Most of these treatments require multiple applications. If there is no improvement after 3 treatment cycles or if the warts are not gone after 6 treatment cycles, your doctor will usually switch you to a different medication. Common side effects of all treatments include skin irritation and redness. Some people may also develop scars at the site of the warts.

Experimental therapies for genital warts include:

  • Interferon
  • 5-fluorouracil/epinephrine-gel implant. A 5% 5-fluorouracil (5-FU) cream is no longer considered acceptable due to the side effects.
  • Cidofovir
  • Application of 5-aminolevulinic acid (ALA) with photodynamic therapy is an emerging treatment for condyloma acuminata. This treatment modality was found to be more effective, simpler, and have lower recurrence rates than CO2 laser treatment. Photodynamic therapy with 5-aminolevulinic acid may be a useful adjuvant to other traditional treatment modalities 31.

Condyloma acuminata during pregnancy

Genital warts can proliferate rapidly and become more friable during pregnancy. Watchful waiting is acceptable with smaller lesions. During pregnancy, cryotherapy, trichloroacetic acid, bichloroacetic acid, and surgical removal may be safely used 27. Cytotoxic agents (podophyllin, podofilox, imiquimod) should not be used during pregnancy 27. Although pregnant women with genital warts have a risk of transmitting HPV to their child during a vaginal birth, Cesarean section delivery should not be performed solely to prevent transmission to the neonate, since it is unclear whether Cesarean delivery prevents respiratory papillomatosis among infants 27.

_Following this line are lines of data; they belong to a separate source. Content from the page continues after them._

(** X13: under NV12 a frame that holds the luma plane and the interleaved
    chroma plane is decoded without panic: the luma plane is the first
    [w*h] bytes, and chroma pair [i] after it gives [Cb[i]] and [Cr[i]],
    in this order. *)
Theorem decodePlanarYUV_NV12 (frame : list byte) (width height : Z) :
  0 ≤ width < 2 ^ 32 → 0 ≤ height < 2 ^ 32 →
  (luma_size width height + 2 * chroma_size width height
   ≤ length frame)%nat →
  Z.of_nat (length frame) < 2 ^ 63 →
  ∃ yuv : YCbCr,
    decodePlanarYUV frame "NV12" width height = Some (ImageYCbCr yuv, None)
    ∧ Y yuv = take (luma_size width height) frame
    ∧ length (Cb yuv) = chroma_size width height
    ∧ length (Cr yuv) = chroma_size width height
    ∧ ∀ i : nat, (i < chroma_size width height)%nat →
        Cb yuv !! i = frame !! (luma_size width height + 2 * i)%nat
        ∧ Cr yuv !! i = frame !! (luma_size width height + 2 * i + 1)%nat.
Proof.
  intros Hw Hh Hframe Hmax.
  assert (Hfit : width * height
                 + 2 * (((width + 1) / 2) * ((height + 1) / 2)) < 2 ^ 63).
  { unfold luma_size, chroma_size in Hframe.
    assert (0 ≤ (width + 1) / 2) by (apply Z.div_pos; lia).
    assert (0 ≤ (height + 1) / 2) by (apply Z.div_pos; lia).
    assert (0 ≤ width * height) by nia.
    assert (0 ≤ (width + 1) / 2 * ((height + 1) / 2)) by nia. lia. }
  destruct (NewYCbCr_420 width height Hw Hh Hfit)
    as (yuv0 & Hnew & _ & _ & _).
  destruct (NewYCbCr_420_planes width height yuv0 Hw Hh Hnew)
    as (HlY & HlCb & HlCr).
  set (n := luma_size width height) in *.
  set (c := chroma_size width height) in *.
  unfold decodePlanarYUV, decodePlanarYUV_image.
  rewrite Hnew. cbn [mbind option_bind].
  rewrite luma_loop by lia. cbn [mbind option_bind String.eqb Ascii.eqb
    Bool.eqb].
  set (yuv1 := with_Y (take (length (Y yuv0)) frame) yuv0).
  assert (HY1 : Y yuv1 = take n frame)
    by (unfold yuv1; cbn [with_Y Y]; rewrite HlY; reflexivity).
  assert (Hn : length (take n frame) = n) by (rewrite length_take; lia).
  destruct (for_each_seq_inv (pairs_done frame (take n frame) c)
              (nv12_body frame) c 0 yuv1) as (yuv & Hloop & Hdone).
  - repeat (split; [assumption |]). intros i Hi. lia.
  - intros i t Hi. apply nv12_step; [lia | rewrite Hn; lia].
  - exists yuv. unfold for_range.
    replace (length (Cr yuv1)) with c by (symmetry; exact HlCr).
    rewrite Hloop. cbn [mbind option_bind]. split; [reflexivity |].
    destruct Hdone as (H1 & H2 & H3 & H4). rewrite Hn in H4. auto.
Qed.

Condyloma acuminata in immunocompromised patients

The general approach to the treatment of genital warts in persons with HIV is the same as for those without HIV 27. Persons with HIV, particularly those individuals with advanced immunosuppression, often have larger or more numerous warts that do not respond as well to therapy, and recurrences occur more frequently after treatment. High-grade squamous intraepithelial lesions (HSIL) and invasive cancer arising within the region of a genital wart (or resembling genital warts) are more frequent in immunocompromised patients; therefore, hyperpigmented lesions and lesions that persist despite treatment (especially in the perianal area) should be promptly evaluated by biopsy. The role of genital warts (or irritated post-treatment sites) in HIV transmission has not been well characterized.

Condylomata acuminata prognosis

While condyloma acuminata can be challenging to treat with the lesions requiring multiple treatments or a combination of treatments over time. Surgical excision is the only treatment option with clearance rates near 100 percent, although condyloma acuminata can recur after all treatment types. In fact, recurrence of lesions after clearance is seen 20 to 30 percent of the time. The recurrence rates for genital warts treated with topical podophyllotoxin treatments have a clearance rate of 45 to 83 percent and a recurrence rate of 6 to 100 percent. Imiquimod treatments have a lower rate of recurrence at 6 to 26 percent and a clearance rate of 35 to 68 percent. Sinecatechins ointment clears 47 to 59 percent of condyloma acuminata, and only 7 to 11 percent of patients have a recurrence of lesions after clearance. Cryotherapy with liquid nitrogen clears 44 to 75 percent of genital warts with a 21 to 42 percent recurrence rate. Treatment with trichloroacetic acid solution clears 56 to 81 percent of lesions and 36 percent of lesions recur after clearance 23.